How to properly use credit cards?
How? Don’t! That is, do not use credit cards unless you absolutely must or it is for business, or you can and will pay them off each month!
Now, if you must… and if you can have some discipline?
If you need to, such as business expenses or keep track of spending, this is a very simple concept and will alleviate most of your money struggles and even marriage arguments.
Credit cards are a tool when you are in a great need. It is always best to play them off each month.
What credit cards are not, is being your money! They are not your income or your entitlement. They are not what you need or what you deserve. They do not make your life easier, because they will make it more complicated and convoluted.
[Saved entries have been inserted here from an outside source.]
(* ===== verification/AuctionProps.v ===== *)
(** * AuctionProps: what the call auction promises

    The clearing price trades at least as many shares as any other price, the
    side with fewer shares is filled in full and nobody trades past a limit
    or a quantity. Quantities are whole shares, so the sums are exact. *)

From stdpp Require Import base list strings gmap.
From Stdlib Require Import ZArith Lia SpecFloat.
From S2P Require Import Prelude GoMap GoFloat FloatInt FloatRound ShareLedger Domain GoSlice Auction FloatError TrackerProps.

Open Scope Z_scope.

(** ** Sessions *)

(** On a weekday the session of a time is the one whose window has its minute. *)
Lemma session_windows_exact t s :
  Weekday t <> 6 -> Weekday t <> 0 -> s <> SessionClosed ->
  SessionAt t = s <-> (SessionWindow s).1 <= minutes_of t < (SessionWindow s).2.
Proof.
  intros H6 H0 Hs. unfold SessionAt. destruct (Weekday t =? 6) eqn:E6; bool_to_prop; [done|].
  destruct (Weekday t =? 0) eqn:E0; bool_to_prop; [done|]. cbn [orb]. cbv zeta. generalize (minutes_of t) as n. intros n.
  destruct s; try done; cbn [SessionWindow fst snd]; repeat case_match; bool_to_prop; split; intros; try done; lia.
Qed.

(** ** Whole shares *)

Definition qty (o : CallAuctionOrder) : Z := f64_to_int64 (co_Quantity o).
Definition whole_order (o : CallAuctionOrder) : Prop := co_Quantity o = f64_of_Z (qty o) /\ 0 < qty o < 2 ^ 53.

Fixpoint zcum (P : CallAuctionOrder -> bool) (l : list CallAuctionOrder) : Z :=
  match l with [] => 0 | o :: l' => (if P o then qty o else 0) + zcum P l' end.

(** A side of a book: whole orders whose sum a float64 represents. *)
Definition whole_book (l : list CallAuctionOrder) : Prop :=
  Forall whole_order l /\ zcum (fun _ => true) l < 2 ^ 53.

Lemma zcum_mono P Q l : Forall whole_order l -> (forall o, o ∈ l -> P o = true -> Q o = true) -> 0 <= zcum P l <= zcum Q l.
Proof.
  induction 1 as [|o l [_ Hq] Hl IH]; intros HPQ; cbn; [lia|].
  assert (0 <= zcum P l <= zcum Q l) by (apply IH; intros; apply HPQ; [by right|done]).
  pose proof (HPQ o ltac:(by left)) as Ho. destruct (P o), (Q o); try lia.
Qed.

Lemma zcum_filter P Q l : zcum Q (List.filter P l) = zcum (fun o => P o && Q o) l.
Proof. induction l as [|o l IH]; [done|]. cbn. destruct (P o); cbn; lia. Qed.

Lemma zcum_ext P Q l : (forall o, P o = Q o) -> zcum P l = zcum Q l.
Proof. intros H. induction l as [|o l IH]; [done|]. cbn. rewrite H. lia. Qed.

Lemma zcum_split P Q l : zcum (fun o => P o && Q o) l + zcum (fun o => P o && negb (Q o)) l = zcum P l.
Proof. induction l as [|o l IH]; [done|]. cbn. destruct (P o), (Q o); cbn; lia. Qed.

Lemma cum_whole_from (P : CallAuctionOrder -> bool) l a :
  Forall whole_order l -> 0 <= a -> a + zcum (fun _ => true) l < 2 ^ 53 ->
  foldl (fun (acc : float64) o => if P o then (acc + co_Quantity o)%f64 else acc) (f64_of_Z a) l = f64_of_Z (a + zcum P l).
Proof.
  intros Hl. revert a. induction Hl as [|o l [Hq H0] Hl IH]; intros a Ha Hlt; cbn in *; [f_equal; lia|].
  pose proof (zcum_mono (fun _ => true) (fun _ => true) l Hl ltac:(done)).
  destruct (P o); [|apply IH; lia]. rewrite Hq, fadd_whole by whole. rewrite IH by lia. f_equal. lia.
Qed.

Lemma cum_whole P l : whole_book l -> cum P l = f64_of_Z (zcum P l).
Proof. intros [Hl Hlt]. exact (cum_whole_from P l 0 Hl ltac:(lia) Hlt). Qed.

Lemma zcum_range P l : whole_book l -> 0 <= zcum P l < 2 ^ 53.
Proof. intros [Hl Hlt]. pose proof (zcum_mono P (fun _ => true) l Hl ltac:(done)). lia. Qed.

Lemma whole_book_filter P l : whole_book l -> whole_book (List.filter P l).
Proof.
  intros [Hl Hlt]. split.
  - rewrite Forall_forall in Hl |- *. intros o Ho. apply Hl. apply list_elem_of_In, filter_In in Ho as [Ho _].
    by apply list_elem_of_In.
  - rewrite zcum_filter. pose proof (zcum_mono (fun o => P o && true) (fun _ => true) l Hl ltac:(done)). lia.
Qed.

(** ** Signs *)

(** A number that is not negative. *)
Definition nn (x : float64) : Prop := fvalid x = true /\ fle f0 x = true.

Lemma nn_not_nan x : nn x -> is_nan x = false.
Proof. intros [_ H]. by destruct x. Qed.

Lemma nn_whole z : 0 <= z < 2 ^ 53 -> nn (f64_of_Z z).
Proof.
  intros Hz. split; [apply fvalid_of_Z|]. change f0 with (f64_of_Z 0). rewrite fle_whole by whole. lia.
Qed.

Lemma MathMin_fmin x y : nn x -> nn y -> MathMin x y = fmin x y.
Proof.
  intros [_ Hx] [_ Hy]. unfold MathMin, fmin.
  destruct x as [sx|[]| |[] mx ex], y as [sy|[]| |[] my ey]; try discriminate; try done; cbn [is_inf is_nan signbit andb orb].
  destruct (feq (S754_finite false mx ex) f0) eqn:E; [by cbn in E|]. cbn [andb].
  destruct (flt _ _); [done|]. by destruct (flt _ _).
Qed.

Lemma nn_MathMin x y : nn x -> nn y ->
  nn (MathMin x y) /\ fle (MathMin x y) x = true /\ fle (MathMin x y) y = true.
Proof.
  intros Hx Hy. rewrite MathMin_fmin by done. pose proof (nn_not_nan x Hx) as Nx. pose proof (nn_not_nan y Hy) as Ny.
  assert (Hrefl : forall z, is_nan z = false -> fle z z = true) by (intros; apply fnot_gt_le; auto using flt_irrefl).
  unfold fmin. rewrite Nx, Ny. destruct (x <? y)%f64 eqn:E1; [split_and!; auto using flt_fle|].
  destruct (y <? x)%f64 eqn:E2; [split_and!; auto using flt_fle|].
  case_match; split_and!; auto using fnot_gt_le.
Qed.

Lemma fsub_nan_free x y : nn x -> nn y -> is_inf y = false -> is_nan (x - y)%f64 = false.
Proof.
  intros [Vx Hx] [Vy Hy] Hi. destruct x as [sx|[]| |[] mx ex], y as [sy|[]| |[] my ey]; try discriminate; try done.
  all: try (unfold fsub, SFsub; by destruct sx, sy).
  unfold fsub, SFsub, binary_normalize. destruct (_ - _); [done|..];
    (match goal with |- is_nan (binary_round _ _ ?s ?p ?e) = _ =>
       destruct (round_enc s p e) as (m' & e' & m2 & _ & _ & _ & _ & Hr & ->) end;
     unfold enc; destruct m2; [done| |by destruct Hr; lia]; by destruct (_ =? _), (_ <=? _)).
Qed.

(** What is left after a fill that fits. *)
Lemma nn_fsub x y : nn x -> nn y -> fle y x = true -> is_inf y = false -> nn (x - y)%f64.
Proof.
  intros Hx Hy Hle Hi. pose proof (fsub_nan_free x y Hx Hy Hi) as Hn. destruct Hx as [Vx _], Hy as [Vy _].
  split; [by apply fvalid_sub|]. apply fnot_gt_le; [done|done|].
  apply fsub_not_negative; [done|done|]. by apply fle_not_gt.
Qed.

Lemma side_ratio_pos total matched :
  0 <= total < 2 ^ 53 -> 0 < matched < 2 ^ 53 ->
  let r := side_ratio (f64_of_Z total) (f64_of_Z matched) in fvalid r = true /\ flt f0 r = true.
Proof.
  intros Ht Hm. unfold side_ratio. cbv zeta. destruct (_ && _) eqn:E; [|done]. apply andb_prop in E as [E1 E2].
  change f0 with (f64_of_Z 0) in *. rewrite flt_whole in E1, E2 by whole. bool_to_prop.
  destruct (fdiv_near (f64_of_Z matched) (f64_of_Z total)) as (V & F & P & _);
    try apply fvalid_of_Z; try (apply ffinite_whole; whole); rewrite ?fmag_whole by whole; try lia.
  split; [done|]. apply flt_fmag; try done.
Qed.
When we get this, we will be on the right track of money management.
How to manage credit cards?
- First of all, avoid the late payment trap.
- Second, avoid the minimum payment trap.
- Third, control your spending.
If you do not, the balance will spiral out of control with 19.8% as an average rate with a range of 16.97% to over 36%! Then there are the fees… So, if you can pay them off each month or have a plan to pay them off, then you will save considerably on interest, and will be able to build your savings and eliminate your debt.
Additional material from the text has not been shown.